Collected data entries:
>>>

(* ===== verification/Search.v ===== *)
(** The search repertoire of src/internal/store: search.go, narrowing.go and collapse.go.
    A row is a message joined with its state (message_state has one row per message); a
    query is its WHERE clause, its order and its limit. Full-text matching and ranking
    belong to PostgreSQL and are parameters. *)

From S2P Require Import Prelude Text GoStrings.
#[local] Open Scope Z_scope.

(** ** Rows *)

Record Row := mkRow {
  r_ID : Z;
  r_AccountID : Z;
  r_Date : Z;
  r_MailboxID : Z;
  r_Flags : Z;
  r_Keywords : list string;
  r_Deleted : bool;                  (* deleted_at IS NOT NULL *)
  r_ThreadID : option Z;
  r_Size : Z;
  r_HasAttachments : bool;
  r_Cc : string;                     (* lower(cc_addrs) *)
  r_Bcc : string                     (* the lower-cased addresses of bcc *)
}.

Definition DefaultSearchLimit : Z := 50.
Definition MaxSearchLimit : Z := 200.
Definition RankCandidateWindow : Z := 200.
Definition CollapseWindow : Z := 1000.
Definition MaxCollapseWindow : Z := 5000.

Record SearchCursor := mkCursor { sc_Date : Z; sc_MessageID : Z }.

Record Narrowing := mkNarrowing {
  HasAttachment : option bool;
  Cc : string;
  Bcc : string;
  MinSize : option Z;
  MaxSize : option Z;
  FlagsAll : Z;
  FlagsNone : Z;
  ExcludeMailboxIDs : list Z
}.

(** The fields the three shapes share: SearchQuery, MailboxListQuery, AccountListQuery and
    CollapsedQuery. [sq_Limit] 0 is unset. *)
Record SearchQuery := mkQuery {
  sq_AccountID : Z;
  sq_Text : string;
  sq_MailboxID : option Z;
  sq_Since : option Z;
  sq_Until : option Z;
  sq_UnreadOnly : bool;
  sq_Keyword : string;
  sq_Narrow : Narrowing;
  sq_After : option SearchCursor;
  sq_Limit : Z
}.

Definition effectiveLimit (limit : Z) : Z :=
  let limit := if limit <=? 0 then DefaultSearchLimit else limit in
  if MaxSearchLimit <? limit then MaxSearchLimit else limit.

(** flagsBits: a mask that does not fit a bigint is no mask. *)
Definition flagsBits (f : Z) : Z := if 2 ^ 62 - 1 <? f then 0 else f.

(** ** Order *)

(** ORDER BY date DESC, id DESC. *)
Definition newer (a b : Row) : Prop :=
  r_Date b < r_Date a \/ (r_Date b = r_Date a /\ r_ID b <= r_ID a).
#[export] Instance newer_dec : RelDecision newer.
Proof. intros a b. unfold newer. apply _. Defined.

(** (date, id) < (cursor). *)
Definition below (c : SearchCursor) (r : Row) : bool :=
  (r_Date r <? sc_Date c) || ((r_Date r =? sc_Date c) && (r_ID r <? sc_MessageID c)).

Definition cursor_at (r : Row) : SearchCursor := mkCursor (r_Date r) (r_ID r).

Definition by_date (rows : list Row) : list Row := merge_sort newer rows.

(** ** Conditions *)

Section conditions.
(** tsv @@ websearch_to_tsquery(...), ts_rank_cd, and the lower-casing of Go. *)
Context (matches_text : string -> Row -> bool) (rank : string -> Row -> Z) (ToLower : string -> string).

Definition opt {A} (o : option A) (p : A -> bool) : bool := match o with Some a => p a | None => true end.
Definition unless_empty (s : string) (p : bool) : bool := String.eqb s "" || p.

(** appendConditions. *)
Definition narrowed (n : Narrowing) (r : Row) : bool :=
  opt (HasAttachment n) (Bool.eqb (r_HasAttachments r)) &&
  unless_empty (Cc n) (Contains (r_Cc r) (ToLower (Cc n))) &&
  unless_empty (Bcc n) (Contains (r_Bcc r) (ToLower (Bcc n))) &&
  opt (MinSize n) (fun s => s <=? r_Size r) &&
  opt (MaxSize n) (fun s => r_Size r <? s) &&
  ((FlagsAll n =? 0) || (Z.land (r_Flags r) (flagsBits (FlagsAll n)) =? flagsBits (FlagsAll n))) &&
  ((FlagsNone n =? 0) || (Z.land (r_Flags r) (flagsBits (FlagsNone n)) =? 0)) &&
  negb (existsb (Z.eqb (r_MailboxID r)) (ExcludeMailboxIDs n)).

Definition has_keyword_entry (k : string) (r : Row) : bool := existsb (String.eqb k) (r_Keywords r).

(** What every shape tests: account, liveness, dates, unread, narrowing and cursor. *)
Definition common (q : SearchQuery) (r : Row) : bool :=
  (r_AccountID r =? sq_AccountID q) && negb (r_Deleted r) &&
  opt (sq_Since q) (fun t => t <=? r_Date r) &&
  opt (sq_Until q) (fun t => r_Date r <? t) &&
  (negb (sq_UnreadOnly q) || (Z.land (r_Flags r) 1 =? 0)) &&
  narrowed (sq_Narrow q) r.
Definition after_cursor (q : SearchQuery) (r : Row) : bool := opt (sq_After q) (fun c => below c r).
Definition keyword_cond (q : SearchQuery) (r : Row) : bool :=
  unless_empty (sq_Keyword q) (has_keyword_entry (sq_Keyword q) r).
Definition mailbox_cond (q : SearchQuery) (r : Row) : bool := opt (sq_MailboxID q) (Z.eqb (r_MailboxID r)).

(** conditions of SearchQuery, without the cursor. *)
Definition search_cond (q : SearchQuery) (r : Row) : bool :=
  common q r && matches_text (sq_Text q) r && mailbox_cond q r && keyword_cond q r.
Definition mailbox_list_cond (q : SearchQuery) (r : Row) : bool :=
  common q r && (match sq_MailboxID q with Some m => r_MailboxID r =? m | None => false end).
Definition account_list_cond (q : SearchQuery) (r : Row) : bool := common q r && keyword_cond q r.

(** SELECT ... WHERE cond AND cursor ORDER BY date DESC, id DESC LIMIT. *)
Definition page (cond : SearchQuery -> Row -> bool) (q : SearchQuery) (db : list Row) : list Row :=
  take (Z.to_nat (effectiveLimit (sq_Limit q)))
       (by_date (filter (fun r => cond q r && after_cursor q r = true) db)).

(** Search fails without a text. *)
Definition Search (q : SearchQuery) (db : list Row) : option (list Row) :=
  if String.eqb (sq_Text q) "" then None else Some (page search_cond q db).
Definition ListMailboxMessages : SearchQuery -> list Row -> list Row := page mailbox_list_cond.
Definition ListAccountMessages : SearchQuery -> list Row -> list Row := page account_list_cond.

(** ORDER BY rank DESC, date DESC, message_id DESC. *)
Definition better (t : string) (a b : Row) : Prop :=
  rank t b < rank t a \/ (rank t b = rank t a /\ newer a b).
#[export] Instance better_dec t : RelDecision (better t).
Proof. intros a b. unfold better. apply _. Defined.

Definition SearchByRelevance (q : SearchQuery) (db : list Row) : option (list Row) :=
  if String.eqb (sq_Text q) "" then None
  else
    let candidates := take (Z.to_nat RankCandidateWindow)
                        (by_date (filter (fun r => search_cond q r && after_cursor q r = true) db)) in
    Some (take (Z.to_nat (effectiveLimit (sq_Limit q))) (merge_sort (better (sq_Text q)) candidates)).

(** ** Collapsed pages *)

Definition effectiveWindow (window limit : Z) : Z :=
  let window := if window <=? 0 then CollapseWindow else window in
  let window := if MaxCollapseWindow <? window then MaxCollapseWindow else window in
  if window <? effectiveLimit limit then effectiveLimit limit else window.

Record CollapsedResult := mkCollapsed {
  co_Rows : list Row;
  co_NextCursor : option SearchCursor;
  co_WindowExhausted : bool
}.

Definition collapsed_cond (q : SearchQuery) (r : Row) : bool :=
  common q r && unless_empty (sq_Text q) (matches_text (sq_Text q) r) && mailbox_cond q r && keyword_cond q r.

(** SELECT DISTINCT ON (thread_id): of rows in order, the first of each thread; messages
    without a thread are one group. *)
Fixpoint first_of_threads (seen : list (option Z)) (rows : list Row) : list Row :=
  match rows with
  | [] => []
  | r :: rows =>
      if bool_decide (r_ThreadID r ∈ seen) then first_of_threads seen rows
      else r :: first_of_threads (r_ThreadID r :: seen) rows
  end.

(** dedupeClause: the thread has a member at or above the cursor under the same filter. *)
Definition offered (q : SearchQuery) (db : list Row) (r : Row) : bool :=
  match sq_After q, r_ThreadID r with
  | Some c, Some th =>
      existsb (fun p => bool_decide (r_ThreadID p = Some th) && collapsed_cond q p && negb (below c p)) db
  | _, _ => false
  end.

(** ListCollapsedMessages. The size of the window and its edge are read off the rows that are
    returned, so there are none when no row is. *)
Definition ListCollapsedMessages (window : Z) (q : SearchQuery) (db : list Row) : option CollapsedResult :=
  if negb (String.eqb (sq_Keyword q) "") && String.eqb (sq_Text q) "" && bool_decide (is_Some (sq_MailboxID q))
  then None
  else
    let size := effectiveWindow window (sq_Limit q) in
    let w := take (Z.to_nat size) (by_date (filter (fun r => collapsed_cond q r && after_cursor q r = true) db)) in
    let d := filter (fun r => offered q db r = false) (first_of_threads [] w) in
    let rows := take (Z.to_nat (effectiveLimit (sq_Limit q))) d in
    let exhausted := match rows with [] => false | _ => size <=? Z.of_nat (List.length w) end in
    Some {| co_Rows := rows;
            co_NextCursor := if exhausted then cursor_at <$> last w else None;
            co_WindowExhausted := exhausted |}.
End conditions.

<<<

Your goal:
From the records above, show each line that contains the word "narrowed".

Exercise answer:
Definition narrowed (n : Narrowing) (r : Row) : bool :=
  narrowed (sq_Narrow q) r.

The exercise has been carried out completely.